Кликните для увеличения

 

   Выставка, которой мы открываем свой юбилейный XXXV сезон, совершенно в традиции «Ковчега». Мы начинали свою выставочную и исследовательскую работу в конце 1980-х – в годы повышенного почти всеобщего интереса к пропущенным страницам отечественной культуры и искусства. Очередное открытие нового для зрителей автора стало возможным благодаря искусствоведу Ольге Темериной, дочери Натальи Оганесян и главному хранителю ее произведений. О творческой и человеческой ее судьбе рассказывает Дмитрий Смолев – со-куратор проекта, участник многих прежних ковчеговских начинаний и автор биографического очерка в книге, сопровождающей нынешнюю выставку.

   – Имени этого художника публика не знает, и работ ее прежде никто не видел.

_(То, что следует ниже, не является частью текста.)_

(* ===== verification/Appliance.v ===== *)
(** * Appliance: provisioning through the standalone daemon

    The wiring of daemon/zerotouchd_standalone.cpp has what SmsToDevice asks of a
    line: its gate, its sessions and its modem.  So the two messages of an
    operator work on the daemon itself, talking to the simulated device. *)

From S2P Require Import Prelude CString Text PathPolicy Seams GnmiCommand GnmiReply GnmiExecutor Bridge OrdMap Config Users GnmiTree GnmiWire LocalGnmiSink GnmiSimd SmsToDevice SmsCtl AtModem Standalone.

Section Appliance.
Context `{SC : SmsCtl} `{GP : GnmiProto} {GC : GnmiClient SimWorld} {O : Type} `{DO : DeviceIn O}.
Notation D := (StandaloneClient O).

Definition with_outside (o : O) (d : D) : D :=
  mkStandalone (m_config_path d) (m_config d) (m_users d) (m_sessions d) (m_handled d) o.
#[export] Instance appliance_device : DeviceIn D.
Proof.
  refine {| device := fun d => device (outside d);
            set_device := fun w d => with_outside (set_device w (outside d)) d |}.
  - intros w d. apply device_set_device.
  - intros []. unfold with_outside. cbn. by rewrite set_device_device.
  - intros w w' d. unfold with_outside. cbn. by rewrite set_set_device.
Defined.
(** The gNMI client of the daemon reaches the device. *)
#[local] Instance appliance_client : GnmiClient D := device_client.

Context (time_s : ST D Z) (sync_reboot : ST D unit).
Context (out : O -> list (string * string)) (s : string) (acc : Account).
(** The times at which [s] is logged in as [acc], the stores that say so, and the
    states of the outside in which the modem works. *)
Context (logged : SessionStore -> Prop) (now_ok : Z -> Prop) (fine : O -> Prop).

(** A computation of the outside world that leaves outbox, device and daemon
    alone. *)
Definition leaves_alone {A} (m : ST D A) : Prop :=
  forall d, exists o, exec m d = with_outside o d /\ out o = out (outside d) /\
    device o = device (outside d) /\ (fine (outside d) -> fine o).

Record live_session : Prop := {
  ls_time : leaves_alone time_s;
  ls_now : forall d, now_ok (u64 (result time_s d));
  ls_session : forall now st, now_ok now -> logged st ->
    exists st', session s now st = (Some acc, st') /\ logged st';
  ls_allowed : forall st, logged st -> sender_allowed s st = true;
  ls_dev : forall w o, out (set_device w o) = out o /\ (fine o -> fine (set_device w o))
}.

(** The modem sends what it is given, when it fits an SMS. *)
Definition live_modem {IM : IModem D} : Prop :=
  forall t d, (String.length t <= kMaxReply)%nat -> fine (outside d) ->
    exists o, exec (modem_send_sms s t) d = with_outside o d /\
      out o = out (outside d) ++ [(s, t)] /\ device o = device (outside d) /\ fine o.

Definition serving (d : D) : Prop :=
  Config.enabled (m_config d) = true /\ logged (m_sessions d) /\ fine (outside d).
Definition granted : Access := if String.eqb (acc_access acc) "Admin" then Admin else Viewer.

Lemma appliance_way_in {IM : IModem D} : live_session ->
  way_in serving (fun d => out (outside d)) (standalone_bridge time_s sync_reboot) s granted.
Proof using.
  intros [Ht Hn Hs Ha Hd]. split.
  - intros w d (He & Hl & Hf). destruct (Hd w (outside d)). split; [| done]. by split_and!; auto.
  - intros d (He & Hl & Hf). cbn. unfold allow, st_gets, result, exec. cbn.
    rewrite He, (Ha _ Hl). by split_and!.
  - intros d (He & Hl & Hf). cbn. destruct (Ht d) as (o & Eo & E1 & E2 & E3).
    destruct (Hs (u64 (result time_s d)) (m_sessions d) (Hn d) Hl) as (st' & Es & Hl').
    assert (authfn time_s s d = (granted,
              mkStandalone (m_config_path d) (m_config d) (m_users d) st' (m_handled d) o)) as E.
    { unfold authfn, now_s, st_bind, on_sessions. rewrite (run_split time_s), Eo. cbn. by rewrite Es. }
    unfold result, exec. rewrite E. cbn. split_and!; try done. split_and!; auto.
Qed.

Lemma appliance_line {IM : IModem D} : live_session -> live_modem ->
  line_to (TX := AtModemTransport) serving (fun d => out (outside d))
    (standalone_bridge time_s sync_reboot) s granted.
Proof using.
  intros Hl Hm. split; [by apply appliance_way_in |].
  intros t d Ht (He & Hg & Hf). cbn. destruct (Hm t d Ht Hf) as (o & -> & E1 & E2 & E3). by split_and!.
Qed.
End Appliance.

(** C3: Provisioning works on the appliance: while it is enabled and the sender is
    logged in as a user whose access is Admin, a SET texted to the daemon and a
    GET of one of its paths are answered as SmsToDevice says; logged in as anyone
    else, the SET is refused and the device is as it was. The hypotheses are on
    the modem, which sends what it is given, on the clock, and on the session
    store while the login lasts. *)
Theorem appliance_provisions `{SC : SmsCtl} `{GP : GnmiProto} {GC : GnmiClient SimWorld}
    {canonical : string -> Prop} `{!WireLaws canonical} {O : Type} `{DO : DeviceIn O}
    {IM : IModem (StandaloneClient O)} (time_s : ST (StandaloneClient O) Z)
    (sync_reboot : ST (StandaloneClient O) unit) (out : O -> list (string * string)) (s : string)
    (acc : Account) (logged : SessionStore -> Prop) (now_ok : Z -> Prop) (fine : O -> Prop)
    (Hlive : live_session time_s out s acc logged now_ok fine) (Hmodem : live_modem out s fine)
    (c : AppConfig) `{!Loopback (gnmi_host c) (gnmi_port c)}
    (i1 i2 : InboundSms) (us us1 us2 : list (string * string)) (x v : string)
    (d : StandaloneClient O) (Hserving : serving logged fine d)
    (Hs1 : sender i1 = s) (Hs2 : sender i2 = s)
    (Hset : gnmi_msg (tokenize (text i1)) (mkCommand Set_ [] us ""))
    (Hget : gnmi_msg (tokenize (text i2)) (mkCommand Get [x] [] ""))
    (Hc : Forall canonical us.*1) (Hus : us = us1 ++ (x, v) :: us2) (Hlast : x ∉ us2.*1)
    (Hpub : is_sensitive_path x default_deny_tokens = false) :
  let run i := exec (standalone_sms (GC := device_client) time_s sync_reboot c i) in
  let d1 := run i1 d in let d2 := run i2 d1 in
  if decide (acc_access acc = "Admin") then
    out (outside d2) = out (outside d) ++
      [(s, clamp ("OK GNMI SET " +:+ to_string (Z.of_nat (length us)) +:+ " path(s) updated"));
       (s, clamp ("OK GNMI GET " +:+ x +:+ "=" +:+ v))]
  else device d1 = device d /\
       out (outside d1) = out (outside d) ++ [(s, clamp "ERR GNMI SET admin login required")].
Proof.
  intros run d1 d2.
  pose proof (line_set_then_get (GN := device_sink (sink_config c)) (sink_config c) (standalone_bridge time_s sync_reboot) s _
    (appliance_line time_s sync_reboot out s acc logged now_ok fine Hlive Hmodem) i1 i2 us us1 us2 x v d Hserving
    Hs1 Hs2 Hset Hget Hc Hus Hlast Hpub eq_refl) as Hr.
  cbv zeta in Hr. unfold granted in Hr. destruct (String.eqb_spec (acc_access acc) "Admin") as [E | E].
  - rewrite decide_True by done. exact Hr.
  - rewrite decide_False by done. exact Hr.
Qed.

(** ** A concrete appliance *)

#[local] Existing Instance plain_util.
#[local] Existing Instance plain_proto.
#[local] Existing Instance plain_wire.
#[local] Existing Instance loop_client.
#[local] Existing Instance demo_ctl.

(** The phone network, recorded, and the device. *)
Definition Town : Type := list (string * string) * SimWorld.
#[local] Instance town_modem : IModem (StandaloneClient Town) :=
  {| modem_at := fun _ => st_ret (mkAtResult true []);
     modem_send_sms := fun to t d =>
       (true, with_outside ((outside d).1 ++ [(to, t)], (outside d).2) d);
     modem_start := fun _ => st_ret tt |}.
Definition town_clock : ST (StandaloneClient Town) Z := st_ret 1700000000%Z.
Definition root : Account := mkAccount "root" "h" "Admin".
Definition town : StandaloneClient Town :=
  mkStandalone "/etc/zerotouch/zerotouch.conf"
    (mkAppConfig true "127.0.0.1" 50051 [] 600 5 900 "/dev/ttyUSB2" 115200 Auto "/etc/users")
    [] [("+1", root)] 0 ([], demo_world).

Lemma town_live :
  live_session town_clock fst "+1" root (fun st => st = [("+1", root)]) (fun _ => True) (fun _ => True).
Proof.
  split; try done.
  - intros []. by eexists.
  - intros now st _ ->. by exists [("+1", root)].
Qed.
Lemma town_modem_live : live_modem fst "+1" (fun _ : Town => True).
Proof. intros t []. by eexists. Qed.

Lemma appliance_provisions_witness :
  let run t := exec (standalone_sms (GC := device_client) town_clock (st_ret tt) AppConfig_default
                       (mkInboundSms "+1" t "0")) in
  (outside (run "iot gnmi get /a/mtu" (run "IOT GNMI SET /a/mtu,/b 9000,x" town))).1 =
  [("+1", "OK GNMI SET 2 path(s) updated"); ("+1", "OK GNMI GET /a/mtu=9000")].
Proof.
  intros run.
  apply (appliance_provisions town_clock (st_ret tt) fst "+1" root _ _ _ town_live town_modem_live AppConfig_default
           (Loopback0 := loop_client_loops _ _) (mkInboundSms "+1" "IOT GNMI SET /a/mtu,/b 9000,x" "0")
           (mkInboundSms "+1" "iot gnmi get /a/mtu" "0") [("/a/mtu", "9000"); ("/b", "x")] []
           [("/b", "x")] "/a/mtu" "9000" town); try done.
  - apply parse_gnmi_grammar. reflexivity.
  - apply parse_gnmi_grammar. reflexivity.
  - by repeat constructor.
  - cbn. set_solver.
Defined.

Обычно в таких случаях добавляют «кроме узких специалистов», но на сей раз и узкие специалисты совершенно не в курсе. Объяснение этому кроется в особенностях биографии – и, не в последнюю очередь, в выбранной Натальей Оганесян модели творческого поведения.

   После окончания художественного факультета Московского технологического института, то есть с конца 1970-х, она сознательно отказалась сначала от модельерской стези (хотя были к тому хорошие предпосылки), а чуть позже – и вообще от всякой официальной художественной карьеры. Но и представительницей андерграунда не стала. Просто работала сама по себе, почти в изоляции от всех, надеясь достичь когда-нибудь индивидуального успеха. Правда, со временем выяснилось, что стратегия эта нежизнеспособна, а вернуться к общепринятым цеховым установкам или тем более вписаться в «нарождающийся арт-рынок» уже нет ни сил, ни возможностей… Это был путь от потаенных амбиций к явному аутсайдерству.

   Лишь единичные работы Натальи Оганесян имеют точную датировку, хотя это не так уж существенно и критично. Весь корпус ее произведений, дошедших в целости до начала 2020-х годов (а дошли далеко не все, многое она уничтожала собственноручно), можно условно поделить на три периода. Первый – студенческий, это середина и конец 1970-х; тут преобладают вещи или напрямую учебные – эскизы одежды для курсовых работ и для диплома, – или же чистые импровизации – сугубо фантазийные, порой беспредметные. Второй период – 1980-е годы, который включает в себя и натурные пейзажи с натюрмортами, и многочисленные декоративные композиции. Последние могут восприниматься в качестве эскизов к неосуществленным прикладным работам; похоже, эти листы и картоны рассматривались автором как задел, как экспериментальные наработки для предстоящего прорыва. Наконец, 1990-е – время, когда Наталья Оганесян пыталась действовать в практической плоскости, работать в разных прикладных материалах (попытки эти не привели к успеху). А произведений самого последнего отрезка ее жизни, примерно полутора десятилетий, почти не осталось. Их и изначально было очень немного..

   Работы Натальи Оганесян трудно причислить к какой-то определенной школе, направлению. Она и не новатор, ломающий все каноны, и не консерватор, упрямо отстаивающий прежние убеждения. Она будто бы сама по себе, хотя и не настолько, чтобы записывать ее творчество в категорию «оригинального до беспрецедентности». Она не добралась до вершин профессионализма, но никогда не была и наивным художником, чьей неумелости можно умиляться и бойко ее интерпретировать

   Фрагменты ее наследия что-то кому-то могут напоминать, однако сходства эти до того приблизительны, что легче махнуть рукой и решить, будто у автора попросту не хватило терпения для прямого следования за прототипами. Чтобы увидеть, что дело обстояло иначе, необходимо некоторое аналитическое усилие. Сама художница под конец жизни уже и не ждала ни от кого подобных усилий, вот только это отнюдь не значит, что они заведомо напрасны. Понять непонятое и оценить неоцененное – зрительская работа, плодами которой особо не похвастаешь перед окружающими, зато есть в ней интеллектуальная и эмоциональная самодостаточность.